La «propiedad» de los escaños

Coincidiendo con lo ocurrido en la Asamblea de Madrid el presidente del Tribunal Constitucional, Manuel Jiménez de Parga, ha abogado por modificar la doctrina de dicho tribunal que estableció en 1983 que los escaños pertenecen a los parlamentarios y no a los partidos. Por cierto, el Congreso de los Diputados, con los votos del PP, rechazó anteayer que los trásfugas pierdan su escaño.

El Supremo, en el 83 adoptó aquel criterio cuando cinco concejales del Partido Comunista en el Ayuntamiento de Madrid fueron expulsados de esta formación política, dictaminando que esos ediles debían conservar su cargo público porque su permanencia no podía quedar «subordinada a ningún poder que no emane de la voluntad popular», es decir, al partido político que les presentó. Así ha venido manteniéndose durante los últimos 20 años, por más que no fuera aquella una sentencia adoptada por unanimidad -de hecho contó con el voto disidente de tres magistrados-, y aun teniendo en cuenta los problemas que el mantenimiento de dicha doctrina ha creado. Es evidente que hoy esa interpretación constitucional debería ser objeto de ciertas matizaciones, aunque sólo fuera atendiendo al dictado de experiencias tan penosas como la que se está viviendo en la Comunidad de Madrid.

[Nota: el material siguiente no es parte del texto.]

(** The scenario of C4: the offsets [0; 5; 12] give the query lengths 5
    and 7 at the batch indices 0 and 1. *)
Lemma C4_actual_query_length_witness :
  valid_batch_index (varlen_params [0; 5; 12] [0; 8; 8] true) 0 = true
  /\ valid_batch_index (varlen_params [0; 5; 12] [0; 8; 8] true) 1 = true
  /\ (exists self,
        BlockInfo true (varlen_params [0; 5; 12] [0; 8; 8] true) 0 nullptr
          = Some self
        /\ actual_seqlen_q self = 5)
  /\ (exists self,
        BlockInfo true (varlen_params [0; 5; 12] [0; 8; 8] true) 1 nullptr
          = Some self
        /\ actual_seqlen_q self = 7).
Proof.
  split; [reflexivity |]. split; [reflexivity |]. split.
  - destruct (C4_actual_query_length true
                (varlen_params [0; 5; 12] [0; 8; 8] true) 0 nullptr
                (fun _ => eq_refl))
      as (self & Hself & lo & hi & Hlo & Hhi & Hlen).
    exists self. split; [exact Hself |].
    injection Hlo as <-. injection Hhi as <-. exact Hlen.
  - destruct (C4_actual_query_length true
                (varlen_params [0; 5; 12] [0; 8; 8] true) 1 nullptr
                (fun _ => eq_refl))
      as (self & Hself & lo & hi & Hlo & Hhi & Hlen).
    exists self. split; [exact Hself |].
    injection Hlo as <-. injection Hhi as <-. exact Hlen.
Defined.
(** X12 on the resumed parcel: the one import is that of the change
    output. *)
Lemma importLocalAddresses_imports_local_outputs_witness :
  Forall2
    (fun out imp =>
       anchor_key holdingWallet (parcel 499 [firstInput] [] true) out imp.1
       /\ import_tolerated imp.2)
    [changeOutput true]
    (imports
       (emitted
          (importLocalAddresses holdingWallet
             (Some (parcel 499 [firstInput] [] true)) start))).
Proof.
  refine (importLocalAddresses_imports_local_outputs holdingWallet
            (parcel 499 [firstInput] [] true) start _).
  vm_compute. reflexivity.
Defined.

(** X13 on an output anchored beyond the anchor transaction. *)
Lemma importLocalAddress_malformed_anchor_witness :
  emitted
    (importLocalAddress sender (parcel 499 [firstInput] [] true) stray start)
  = [].
Proof.
  exact (proj1 (proj1 (importLocalAddress_malformed_anchor sender
                         (parcel 499 [firstInput] [] true) stray start
                         eq_refl) eq_refl)).
Defined.

(** X14 on a confirmation at height 2^31 + 5: the height written to the
    journal is negative. *)
Lemma transferReceiverProof_confirmation_event_witness :
  exists ev,
    last (emitted (transferReceiverProof sender sealedLate start))
    = Some (EvConfirmParcelDelivery ev (Ok tt))
    /\ ace_BlockHeight ev = 5 - 2 ^ 31
    /\ ace_TxIndex ev = 3.
Proof.
  destruct (transferReceiverProof_confirmation_event sender sealedLate start
              (with_SendState SendStateComplete sealedLate) late)
    as (parcel0 & ev & _ & Hlast & _ & _ & Hheight & Hindex).
  - vm_compute. reflexivity.
  - reflexivity.
  - unfold is_uint32. simpl. lia.
  - unfold is_uint32. simpl. lia.
  - exists ev. split; [exact Hlast |].
    split; [rewrite Hheight | rewrite Hindex]; reflexivity.
Defined.
Lemma div_u64_Ok {E} a b c : @div_u64 E a b = Ok c <-> c = a / b /\ b <> 0.
Proof. unfold div_u64. destruct (N.eqb_spec b 0); by_arith. Qed.
Lemma rem_u64_Ok {E} a b c : @rem_u64 E a b = Ok c <-> c = a mod b /\ b <> 0.
Proof. unfold rem_u64. destruct (N.eqb_spec b 0); by_arith. Qed.
Lemma div_u64_safe {E} a b : b <> 0 -> @div_u64 E a b <> Panic.
Proof. intros. unfold div_u64. by destruct (N.eqb_spec b 0). Qed.
Lemma rem_u64_safe {E} a b : b <> 0 -> @rem_u64 E a b <> Panic.
Proof. intros. unfold rem_u64. by destruct (N.eqb_spec b 0). Qed.

(** ** Sorting *)
#[export] Instance le_key_total {A} (f : A -> N) : Total (le_key f).
Proof. intros x y. unfold le_key. lia. Qed.
#[export] Instance le_key_trans {A} (f : A -> N) : Transitive (le_key f).
Proof. intros x y z. unfold le_key. lia. Qed.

Aun admitiendo de antemano la dificultad que entraña el cambiar un criterio jurisprudencial, es preciso reconocer que se impone la adaptación a unos tiempos distintos en los que las listas son cerradas y no se vota por tanto a las personas, sino a los partidos. Por otra parte, está claro que cualquier cambio en este aspecto supone ciertos riesgos, entre otros el que desde los partidos se establezca una especie de dictadura sobre los parlamentarios, al ser aquellos «propietarios» del correspondiente escaño. No obstante, entendemos que la posibilidad de que el ciudadano se ahorre situaciones como la de Madrid, es motivo más que suficiente para que se estudie un cambio de criterio al respecto. Sea, como ya se ha apuntado, estableciendo un control de los partidos hasta el momento en el que una cámara comienza a ejercer su tarea política tras el debate de investidura, o bien arbitrando cualquier otra posible fórmula que evite lamentables espectáculos que resultan lesivos para el propio sistema democrático.